Noncoding RNAs (ncRNAs) play increasingly appreciated gene-regulatory roles. Here, we describe a regulatory network centered on four ncRNAs—a long ncRNA, a circular RNA, and two microRNAs—using gene editing in mice to probe the molecular consequences of disrupting key components of this network. The long ncRNA Cyrano uses an extensively paired site to miR-7 to trigger destruction of this microRNA. Cyrano-directed miR-7 degradation is much more efficient than previously described examples of target-directed microRNA degradation, which come from studies of artificial and viral RNAs. By reducing miR-7 levels, Cyrano prevents repression of miR-7–targeted mRNAs and enables the accumulation of Cdr1as, a circular RNA known to regulate neuronal activity.
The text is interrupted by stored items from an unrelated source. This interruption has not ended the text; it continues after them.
(** The three outcomes of one round of the subset loop. *)
Lemma subset_step_inv cs n kb i kb' :
  subset_step cs n kb i = Some kb' →
  ∃ s, kb !! i = Some s ∧
    ((cells s ≠ cs ∧ cells s ⊆ cs ∧
      let kb1 := kb ++ [mkSentence (cs ∖ cells s) (n - count s)] in
      kb' = if decide (mkSentence cs n ∈ kb1)
            then remove_first (mkSentence cs n) kb1 else kb1)
     ∨ (cells s ≠ cs ∧ ¬ cells s ⊆ cs ∧ cs ⊆ cells s ∧
        kb' = remove_first s
                (kb ++ [mkSentence (cells s ∖ cs) (count s - n)]))
     ∨ ((cells s = cs ∨ (¬ cells s ⊆ cs ∧ ¬ cs ⊆ cells s)) ∧ kb' = kb)).
Proof.
  unfold subset_step. destruct (kb !! i) as [s|] eqn:Hi; simpl; [|done].
  intros Hstep. exists s. split; [done|].
  destruct (decide (cells s ≠ cs)) as [Hne|Heq]; cycle 1.
  { right; right. split; [left; by apply dec_stable|congruence]. }
  destruct (decide (cells s ⊆ cs)) as [Hsub|Hnsub].
  { left. split_and!; [done..|]. simpl. case_decide as Hin.
    - by apply py_remove_inv in Hstep as [_ ->].
    - congruence. }
  destruct (decide (cs ⊆ cells s)) as [Hsup|Hnsup].
  { right; left. split_and!; [done..|].
    rewrite lookup_app_l in Hstep by (by eapply lookup_lt_Some).
    rewrite Hi in Hstep. simpl in Hstep.
    by apply py_remove_inv in Hstep as [_ ->]. }
  right; right. split; [by right|congruence].
Qed.

(** The round for a sentence that is a strict subset of the new one. *)
Lemma subset_step_sub cs n kb i s :
  kb !! i = Some s → cells s ≠ cs → cells s ⊆ cs →
  subset_step cs n kb i =
    let kb1 := kb ++ [mkSentence (cs ∖ cells s) (n - count s)] in
    Some (if decide (mkSentence cs n ∈ kb1)
          then remove_first (mkSentence cs n) kb1 else kb1).
Proof.
  intros Hi Hne Hsub. unfold subset_step. rewrite Hi. cbn [mbind option_bind].
  rewrite !decide_True by done. cbv zeta.
  case_decide; [by rewrite py_remove_Some|done].
Qed.

(** No round of the subset loop fails on an index inside the list, and no
    round makes the list shorter. *)
Lemma subset_step_total cs n kb i :
  (i < length kb)%nat →
  ∃ kb', subset_step cs n kb i = Some kb' ∧ (length kb ≤ length kb')%nat.
Proof.
  intros Hi. destruct (lookup_lt_is_Some_2 kb i Hi) as [s Hs].
  unfold subset_step. rewrite Hs. simpl.
  destruct (decide (cells s ≠ cs)); [|by eauto].
  destruct (decide (cells s ⊆ cs)).
  { case_decide as Hin.
    - rewrite py_remove_Some by done. eexists; split; [done|].
      apply remove_first_length in Hin. rewrite length_app in Hin.
      simpl in Hin. lia.
    - eexists; split; [done|]. rewrite length_app. lia. }
  destruct (decide (cs ⊆ cells s)); [|by eauto].
  rewrite lookup_app_l by done. rewrite Hs. simpl.
  assert (s ∈ kb ++ [mkSentence (cells s ∖ cs) (count s - n)]) as Hin.
  { apply elem_of_app. left. by eapply list_elem_of_lookup_2. }
  rewrite py_remove_Some by done. eexists; split; [done|].
  apply remove_first_length in Hin. rewrite length_app in Hin.
  simpl in Hin. lia.
Qed.

Lemma subset_loop_total cs n idx kb :
  Forall (λ i, i < length kb)%nat idx →
  ∃ kb', subset_loop cs n kb idx = Some kb'
         ∧ (length kb ≤ length kb')%nat.
Proof.
  revert kb. induction idx as [|i idx IH]; intros kb Hidx; simpl.
  { by eauto. }
  apply Forall_cons in Hidx as [Hi Hidx].
  destruct (subset_step_total cs n kb i Hi) as (kb1 & -> & Hlen). simpl.
  destruct (IH kb1) as (kb' & -> & Hlen').
  { eapply Forall_impl; [done|]. simpl. lia. }
  eexists; split; [done|lia].
Qed.

(** A property of sentences that the two derivations keep is kept by the
    loop. *)
Lemma subset_step_Forall (P : Sentence → Prop) cs n kb i kb' :
  (∀ s, P s → cells s ⊆ cs → P (mkSentence (cs ∖ cells s) (n - count s))) →
  (∀ s, P s → cs ⊆ cells s → P (mkSentence (cells s ∖ cs) (count s - n))) →
  Forall P kb → subset_step cs n kb i = Some kb' → Forall P kb'.
Proof.
  intros H1 H2 Hkb Hstep.
  apply subset_step_inv in Hstep as (s & Hs & Hcases).
  assert (P s) as HPs.
  { eapply Forall_forall; [done|]. by eapply list_elem_of_lookup_2. }
  rewrite Forall_forall in Hkb. apply Forall_forall. intros x Hx.
  destruct Hcases as [(_ & Hsub & ->)|[(_ & _ & Hsup & ->)|(_ & ->)]].
  - assert (x ∈ kb ++ [mkSentence (cs ∖ cells s) (n - count s)]) as Hx'.
    { simpl in Hx. case_decide; [by eapply remove_first_elem_of|done]. }
    apply elem_of_app in Hx' as [?|Hx']; [by auto|].
    apply list_elem_of_singleton in Hx' as ->. auto.
  - apply remove_first_elem_of in Hx.
    apply elem_of_app in Hx as [?|Hx]; [by auto|].
    apply list_elem_of_singleton in Hx as ->. auto.
  - auto.
Qed.

Lemma subset_loop_Forall (P : Sentence → Prop) cs n idx kb kb' :
  (∀ s, P s → cells s ⊆ cs → P (mkSentence (cs ∖ cells s) (n - count s))) →
  (∀ s, P s → cs ⊆ cells s → P (mkSentence (cells s ∖ cs) (count s - n))) →
  Forall P kb → subset_loop cs n kb idx = Some kb' → Forall P kb'.
Proof.
  intros H1 H2. revert kb. induction idx as [|i idx IH]; intros kb Hkb; simpl.
  { congruence. }
  destruct (subset_step cs n kb i) as [kb1|] eqn:Hstep; simpl; [|done].
  apply IH. by eapply subset_step_Forall.
Qed.

End knowledge_lists.

(** ** The extraction loop *)

Section extraction.

Implicit Types (st : AI) (s : Sentence) (c : Cell) (i : nat).

Lemma known_safes_truthy s :
  truthy (known_safes s) = true →
  count s = 0 ∧ cells s ≠ ∅ ∧ known_safes s = Some (cells s).
Proof.
  unfold known_safes. repeat case_decide; simpl; try done.
  intros ?%bool_decide_eq_true. done.
Qed.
Without Cyrano, excess miR-7 causes cytoplasmic destruction of Cdr1as, in part through enhanced slicing of Cdr1as by a second miRNA, miR-671. Thus, several types of ncRNAs can collaborate to establish a sophisticated regulatory network. miRNA expression profiling by small-RNA sequencing of cerebellum and hippocampus from wild-type (WT) and Cyrano–/– (CyrKO) mice, and of cerebellum from Cdr1as miR-671 site mutant (Cdr1as671), and double mutant (CyrKO;Cdr1as671) mice. This study consists of 18 libraries generated from 3 biological replicates per genotype for each tissue.